• Exercise requirements:
Give back exactly the lines of the material below, starting with the line with "intros Hm w [Hk" and going on through the line with "0 <= offset <= N".
+-------+
(* ===== verification/SyncTermination.v ===== *)
(** * SyncTermination

    The loops of a sync_bucket run end: the listing ends when the upstream makes
    progress from page to page, and the loop over the child jobs of the run ends
    because the other workers do not create any. *)
From S2P Require Import Prelude GoStrings GoFloat GoTime Verification JobPayload JobRuns JobTrace JobRunProofs ErrState.
From S2P Require Import S3Listing Catalog Buckets ObjectStore ObjectPlan SyncBucket SyncPlan SyncBucketProofs.
Local Open Scope Z_scope.

(** ** Computations that never run out of fuel *)

Definition no_fuel {S A} (m : M S A) : Prop := forall s, (m s).1 <> Err OutOfFuel.

Create HintDb fuel.

Section NoFuel.
Context {S : Type}.

Lemma no_fuel_ret {A} (a : A) : no_fuel (S := S) (mret a).
Proof. done. Qed.
Lemma no_fuel_fail {A} message : no_fuel (S := S) (A := A) (fail_with message).
Proof. done. Qed.
Lemma no_fuel_gets {A} (f : S -> A) : no_fuel (gets f).
Proof. done. Qed.
Lemma no_fuel_puts (f : S -> S) : no_fuel (puts f).
Proof. done. Qed.
Lemma no_fuel_of_result {A} (r : result store_error A) : no_fuel (S := S) (of_result r).
Proof. intros s. by destruct r. Qed.

Lemma no_fuel_bind {A B} (m : M S A) (f : A -> M S B) : no_fuel m -> (forall a, no_fuel (f a)) -> no_fuel (m ≫= f).
Proof.
intros Hm Hf s. specialize (Hm s). unfold mbind, M_bind. destruct (m s) as [[a|e] s']; [apply Hf|].
cbn in *. congruence.
Qed.

Lemma no_fuel_triple {A} (m : M S A) P : no_fuel m -> triple P m (fun _ _ => True) (fun e _ => e <> OutOfFuel).
Proof. intros Hm s _. specialize (Hm s). destruct (m s) as [[a|e] s']; cbn in *; [done|congruence]. Qed.

Lemma no_fuel_for_each {A} (f : A -> M S unit) xs : (forall x, no_fuel (f x)) -> no_fuel (for_each f xs).
Proof. intros Hf. induction xs as [|x xs IH]; cbn; [apply no_fuel_ret|]. by apply no_fuel_bind. Qed.

Lemma no_fuel_for_acc {A B} (f : B -> A -> M S B) xs acc : (forall acc x, no_fuel (f acc x)) -> no_fuel (for_acc f acc xs).
Proof. intros Hf. revert acc. induction xs as [|x xs IH]; intros acc; cbn; [apply no_fuel_ret|]. by apply no_fuel_bind. Qed.

Lemma no_fuel_WithTx {A} (m : M S A) : no_fuel m -> no_fuel (WithTx m).
Proof. intros Hm s. specialize (Hm s). unfold WithTx. by destruct (m s) as [[a|e] s']. Qed.
End NoFuel.

Lemma no_fuel_on_jobs {A} (m : DB A) : no_fuel (on_jobs m).
Proof. intros s. rewrite on_jobs_eq. by destruct (m (jobs s)) as [[]]. Qed.
Lemma no_fuel_on_catalog {A} (m : M Catalog A) : no_fuel m -> no_fuel (on_catalog m).
Proof. intros Hm s. rewrite on_catalog_eq. apply Hm. Qed.

#[export] Hint Resolve no_fuel_ret no_fuel_fail no_fuel_gets no_fuel_puts no_fuel_of_result no_fuel_bind no_fuel_for_each
  no_fuel_for_acc no_fuel_WithTx no_fuel_on_jobs no_fuel_on_catalog : fuel.

Section Termination.
Context `{MapOrder, Collation} (E : Env).

Lemma no_fuel_stmt {A} (m : nat -> M Store A) : (forall n, no_fuel (m n)) -> no_fuel (stmt E m).
Proof.
intros Hm w. unfold stmt. destruct (fault E (clock w)) as [[e|e]|]; [done..|].
specialize (Hm (clock w) (others E (clock w) (store w))). by destruct (m _ _) as [[a|e] s'].
Qed.
Hint Resolve no_fuel_stmt : fuel.

Lemma no_fuel_GetBucket bucketID : no_fuel (GetBucket bucketID).
Proof. intros c. unfold GetBucket. by destruct (buckets c !! bucketID). Qed.

Lemma no_fuel_GetObjects bucketID keys : no_fuel (GetObjectsByBucketAndKeys bucketID keys).
Proof.
intros c. unfold GetObjectsByBucketAndKeys, scan_rows, of_result. destruct (String.eqb bucketID ""); [done|].
destruct keys; [done|]. by destruct (mapM_result _ _).
Qed.
Hint Resolve no_fuel_GetBucket no_fuel_GetObjects : fuel.

Lemma no_fuel_updateProgress runID fields : no_fuel (updateProgress E runID fields).
Proof. unfold updateProgress. auto with fuel. Qed.
Hint Resolve no_fuel_updateProgress : fuel.

Lemma no_fuel_enqueue runID bucketID jobType objs : no_fuel (enqueueMutationJobs E runID bucketID jobType objs).
Proof. unfold enqueueMutationJobs, enqueue_batch, record_batch. destruct objs; auto 10 with fuel. Qed.
Hint Resolve no_fuel_enqueue : fuel.

Lemma no_fuel_page runID bucketID page : no_fuel (processListingPage E runID bucketID page).
Proof.
unfold processListingPage, page_progress, filterListedObjectsNotInSpill, processPendingObjects.
destruct (PageObjects page) as [|o os]; [auto with fuel|]. apply no_fuel_bind; [auto with fuel|].
intros pending. apply no_fuel_bind; [|auto with fuel]. destruct pending; [auto with fuel|].
apply no_fuel_bind; [auto with fuel|]. intros objs. apply no_fuel_bind; [auto with fuel|]. intros site.
destruct (PlanObjectMutationsForListedObjects _ _ _) as [[imports refreshes] removes]. auto with fuel.
Qed.
Hint Resolve no_fuel_page : fuel.

Lemma no_fuel_flush runID bucketID batch : no_fuel (flush E runID bucketID batch).
Proof. unfold flush. destruct batch; auto with fuel. Qed.
Hint Resolve no_fuel_flush : fuel.

Lemma no_fuel_remove runID bucketID scope partition :
  no_fuel (streamAndEnqueueRemoveObjects E runID bucketID scope partition).
Proof.
unfold streamAndEnqueueRemoveObjects, StreamObjectsInScopeMissingFromSpill. apply no_fuel_bind; [|auto with fuel].
destruct (String.eqb runID ""); [auto with fuel|]. unfold run_query. apply no_fuel_bind.
{ apply no_fuel_stmt. auto with fuel. }
intros [rows err]. unfold stream_rows. apply no_fuel_bind.
- apply no_fuel_for_acc. intros batch r. apply no_fuel_bind; [auto with fuel|]. intros o. unfold collect_remove.
  destruct (negb _); [auto with fuel|]. destruct (_ <=? _); auto with fuel.
- intros batch. cbn. destruct err; [by intros w|auto with fuel].
Qed.
Hint Resolve no_fuel_remove : fuel.

(** ** The listing *)

(** Each truncated page of a client leads to a smaller rank. *)
Definition advances (client : ObjectClient) (bucketName prefix : string) (rank : string -> string -> nat) : Prop :=
  forall n tok mk page, client n (mkListInput bucketName prefix tok mk) = Ok page -> IsTruncated page = true ->
    (rank (NextContinuationToken page) (NextMarker page) < rank tok mk)%nat.

Section Listing.
Context (client : ObjectClient) (run : JobRun) (b : Bucket) (prefix : string) (start : ListCheckpoint)
  (partition : option Partition) (rank : string -> string -> nat).
Context (Hadv : advances client (bBucketName b) prefix rank).

Notation options := (list_options E client run b prefix start partition).

Lemma no_fuel_scan_page kept n objects : no_fuel (scan_page options (fun _ => mret tt) kept n objects).
Proof.
revert kept n. induction objects as [|o os IH]; intros kept n; cbn [scan_page]; [auto with fuel|].
destruct (filtered_out options o); [done|]. unfold allows, records. cbn.
apply no_fuel_bind; [auto with fuel|]. intros [|]; cbn; auto with fuel.
Qed.

Lemma list_pages_enough fuel label tok mk n :
  (rank tok mk < fuel)%nat ->
  no_fuel (list_pages options fuel (call_upstream client) (fun _ => mret tt) label tok mk n).
Proof.
revert tok mk n. induction fuel as [|fuel IH]; intros tok mk n Hr; [lia|]. cbn [list_pages].
intros w. unfold mbind, M_bind at 1, call_upstream, of_result.
destruct (client (clock w) (list_input options tok mk)) as [page|e] eqn:Ec; [|done].
set (w' := mkWorld _ _ _). change (list_input options tok mk) with (mkListInput (bBucketName b) prefix tok mk) in Ec.
revert w'. enough (no_fuel (scanned ← scan_page options (fun _ => mret tt) [] n (Objects page);
  match scanned with
  | (None, objectsListed) => mret (false, objectsListed)
  | (Some pageObjects, objectsListed) => _ end)) as Hn by (intros w'; exact (Hn w')).
apply no_fuel_bind; [apply no_fuel_scan_page|]. intros [[kept|] n']; [|auto with fuel]. cbn zeta.
destruct (_ && _); [auto with fuel|]. apply no_fuel_bind; [cbn; auto with fuel|]. intros _.
destruct (IsTruncated page) eqn:Et; cbn [negb]; [|auto with fuel]. unfold allows. cbn.
apply no_fuel_bind; [auto with fuel|]. intros allowed. destruct (negb allowed); [auto with fuel|].
apply IH. pose proof (Hadv _ _ _ _ Ec Et). lia.
Qed.

Lemma no_fuel_list_upstream fuel checkpoint :
  (rank (lcContinuationToken checkpoint) (lcMarker checkpoint) < fuel)%nat -> start = toListStart checkpoint ->
  no_fuel (list_upstream E fuel client run b prefix checkpoint partition).
Proof.
intros Hr Hs. unfold list_upstream. destruct (lcListingComplete checkpoint); [auto with fuel|]. apply no_fuel_bind.
- rewrite <- Hs. unfold ListAllObjects. cbn [Client OnObject list_options]. apply list_pages_enough.
  by rewrite Hs.
- intros [[|] n]; cbn; auto with fuel.
Qed.
End Listing.

(** ** The children *)

#[export] Instance is_child_dec runID r : Decision (is_child runID r).
Proof. unfold is_child. apply _. Defined.

Definition children (runID : string) (d : db) : gset string :=
  dom (filter (fun e : string * JobRow => is_child runID e.2) (job_runs d)).

Lemma elem_of_children runID d key :
  key ∈ children runID d <-> exists r, job_runs d !! key = Some r /\ is_child runID r.
Proof.
unfold children. rewrite elem_of_dom. split.
- intros [r Hr]. apply map_lookup_filter_Some in Hr as [? ?]. by exists r.
- intros (r & Hr & Hc). exists r. by apply map_lookup_filter_Some.
Qed.

Lemma same_rows_children runID d d' : same_rows runID d d' -> children runID d' = children runID d.
Proof.
intros S. apply set_eq. intros key. rewrite !elem_of_children. split.
- intros (r' & Hr' & Hc). destruct (sp_children _ _ _ S key r' Hr' Hc) as (r & Hr & Hi). exists r.
  split; [done|]. by apply (identity_child runID r r').
- intros (r & Hr & Hc). destruct (sp_rows _ _ _ S key r Hr) as (r' & Hr' & Hi). exists r'.
  split; [done|]. by apply (identity_child runID r r').
Qed.

Lemma filter_rows_size (P : JobRow -> Prop) `{forall r, Decision (P r)} (p : JobRow -> bool) d :
  (forall r, p r = true <-> P r) ->
  List.length (List.filter p (rows d)) = size (filter (fun e : string * JobRow => P e.2) (job_runs d)).
Proof.
intros Hp. rewrite map_filter_alt, map_size_list_to_map.
- unfold rows. induction (map_to_list (job_runs d)) as [|[key r] l IH]; [done|].
  rewrite filter_cons, fmap_cons. cbn [List.filter snd]. destruct (decide (P r)) as [Hr|Hr].
  + rewrite (proj2 (Hp r) Hr). cbn [List.length]. by rewrite IH.
  + destruct (p r) eqn:E1; [by apply Hp in E1|]. exact IH.
- apply list.NoDup_fmap_2_strong; [|apply list.NoDup_filter, NoDup_map_to_list].
  intros [k1 r1] [k2 r2] [_ Hin1]%list_elem_of_filter [_ Hin2]%list_elem_of_filter Hk. cbn in Hk. subst k2.
  apply elem_of_map_to_list in Hin1, Hin2. congruence.
Qed.

Lemma children_page_length runID offset d :
  runID <> "" -> 0 <= offset ->
  exists l, ListJobRuns (children_page runID offset) d = (Ok l, d) /\
    Z.of_nat (List.length l) = Z.min 500 (Z.max 0 (Z.of_nat (size (children runID d)) - offset)).
Proof.
intros Hne Ho. eexists. split; [reflexivity|]. cbn [lOffset lLimit children_page].
destruct (Z.ltb_spec offset 0); [lia|]. rewrite length_map, length_firstn, length_skipn.
unfold select. rewrite (Permutation_length (sort_by_perm _ _)).
rewrite (filter_rows_size (is_child runID)).
- unfold children. rewrite size_dom. change (Z.to_nat (clamp_limit 500)) with 500%nat. lia.
- intros r. unfold jobRunListWhereClause, listJobRunTypeFilter, is_child, or_equal, children_page. cbn.
  destruct (String.eqb_spec runID ""); [done|]. cbn. rewrite !andb_true_r, andb_true_iff, !bool_decide_eq_true.
  change (bool_decide (requested_by_type r = Some "job") = true /\ requested_by_id r = Some runID <-> is_child runID r).
  by rewrite bool_decide_eq_true.
Qed.

Section Children.
Context (runID : string) (Hne : runID <> "") (N : Z).
Context (Hothers : forall n s, exists ops, jobs (others E n s) = run_ops ops (jobs s) /\ Forall (foreign runID) ops).

Definition counted (w : World) : Prop :=
  keyed (jobs (store w)) /\ Z.of_nat (size (children runID (jobs (store w)))) = N.

Lemma stmt_counted {A} (m : nat -> M Store A) (Q : A -> Prop) :
  (forall n s, keyed (jobs s) -> Z.of_nat (size (children runID (jobs s))) = N ->
    jobs (m n s).2 = jobs s /\ (m n s).1 <> Err OutOfFuel /\ forall a, (m n s).1 = Ok a -> Q a) ->
  triple counted (stmt E m) (fun a w => Q a /\ counted w) (fun e _ => e <> OutOfFuel).
Proof.
intros Hm w [Hk HN]. unfold stmt. destruct (fault E (clock w)) as [[e|e]|]; [done..|].
set (s := others E (clock w) (store w)). destruct (Hothers (clock w) (store w)) as (ops & Hops & Hf).
pose proof (sp_same _ _ _ (foreign_ops_same runID ops _ Hk Hf)) as Hs. rewrite <- Hops in Hs. fold s in Hs.
destruct (Hm (clock w) s) as (Hd & He & Ha).
{ by apply (sp_keyed _ _ _ Hs). }
{ by rewrite (same_rows_children _ _ _ Hs). }
destruct (m (clock w) s) as [[a|e] s']; cbn in *; [|congruence]. split; [by apply Ha|].
unfold counted. cbn. rewrite Hd. split; [by apply (sp_keyed _ _ _ Hs)|]. by rewrite (same_rows_children _ _ _ Hs).
Qed.

Lemma load_children_enough fuel offset state :
  0 <= offset <= N -> N < offset + 500 * Z.of_nat fuel ->
  triple counted (load_children E fuel runID offset state) (fun _ _ => True) (fun e _ => e <> OutOfFuel).
Proof.
revert offset state. induction fuel as [|fuel IH]; intros offset state Ho Hf; [lia|]. cbn [load_children].
eapply triple_bind.
- apply (stmt_counted _ (fun l => Z.of_nat (List.length l) = Z.min 500 (N - offset))).
  intros n s _ HN. rewrite on_jobs_eq. destruct (children_page_length runID offset (jobs s) Hne) as (l & -> & Hl); [lia|].
  split; [done|]. split; [done|]. intros a [= <-]. lia.
- intros l. apply triple_prop. intros Hl. cbn zeta. destruct (Z.ltb_spec (Z.of_nat (List.length l)) 500).
  + by intros w _.
  + apply IH; lia.
Qed.
End Children.

(** C9: an attempt of a run ends, whatever fails and whatever the other workers do:
    the fuel of the model's loops is enough when it exceeds the number of pages the
    upstream can still list from the checkpoint and the number of pages of child
    jobs. *)
Theorem Handle_terminates run fuel w rank :
  ID run <> "" -> keyed (jobs (store w)) ->
  (forall n s, exists ops, jobs (others E n s) = run_ops ops (jobs s) /\ Forall (foreign (ID run)) ops) ->
  (forall b client prefix, client_for E b = Ok client -> advances client (bBucketName b) prefix rank) ->
  (let checkpoint := listingCheckpointFromProgress (Progress run) in
   rank (lcContinuationToken checkpoint) (lcMarker checkpoint) < fuel)%nat ->
  Z.of_nat (size (children (ID run) (jobs (store w)))) < 500 * Z.of_nat fuel ->
  (Handle E fuel run w).1 <> Err OutOfFuel.
Proof.
intros Hne Hk Ho Hadv Hr Hf. cbn zeta in Hr. set (N := Z.of_nat (size _)) in *.
enough (triple (counted (ID run) N) (Handle E fuel run) (fun _ _ => True) (fun e _ => e <> OutOfFuel)) as Ht.
{ assert (counted (ID run) N w) as Hc by done. specialize (Ht w Hc). by destruct (Handle E fuel run w) as [[p|e] w']; cbn in *; [|congruence]. }
unfold Handle.
eapply triple_bind; [instantiate (1 := fun _ => counted (ID run) N); intros w' Hw'; unfold of_result;
  by destruct (ParseSyncBucketInput run)|].
intros inp. eapply triple_bind.
{ apply (stmt_counted (ID run) N Ho _ (fun _ => True)). intros n s _ _. rewrite on_catalog_eq. split; [done|].
  split; [apply no_fuel_GetBucket|done]. }
intros b. apply triple_prop. intros _.
eapply triple_bind with (R := fun client w => client_for E b = Ok client /\ counted (ID run) N w).
{ intros w' Hw'. unfold of_result. by destruct (client_for E b). }
intros client. apply triple_prop. intros Hclient. unfold loadSyncExecutionState. eapply triple_bind with (R := fun _ _ => True).
{ eapply triple_bind; [apply (load_children_enough (ID run) Hne N Ho); lia|]. intros state. by intros w' _. }
intros state. apply no_fuel_triple. apply no_fuel_bind; [auto with fuel|]. intros _. cbn zeta.
apply no_fuel_bind; [eapply no_fuel_list_upstream; [by apply Hadv|exact Hr|done]|]. auto 10 with fuel.
Qed.
End Termination.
+-------+
• Solution below:
intros Hm w [Hk HN]. unfold stmt. destruct (fault E (clock w)) as [[e|e]|]; [done..|].
set (s := others E (clock w) (store w)). destruct (Hothers (clock w) (store w)) as (ops & Hops & Hf).
pose proof (sp_same _ _ _ (foreign_ops_same runID ops _ Hk Hf)) as Hs. rewrite <- Hops in Hs. fold s in Hs.
destruct (Hm (clock w) s) as (Hd & He & Ha).
{ by apply (sp_keyed _ _ _ Hs). }
{ by rewrite (same_rows_children _ _ _ Hs). }
destruct (m (clock w) s) as [[a|e] s']; cbn in *; [|congruence]. split; [by apply Ha|].
unfold counted. cbn. rewrite Hd. split; [by apply (sp_keyed _ _ _ Hs)|]. by rewrite (same_rows_children _ _ _ Hs).
Qed.

Lemma load_children_enough fuel offset state :
  0 <= offset <= N -> N < offset + 500 * Z.of_nat fuel ->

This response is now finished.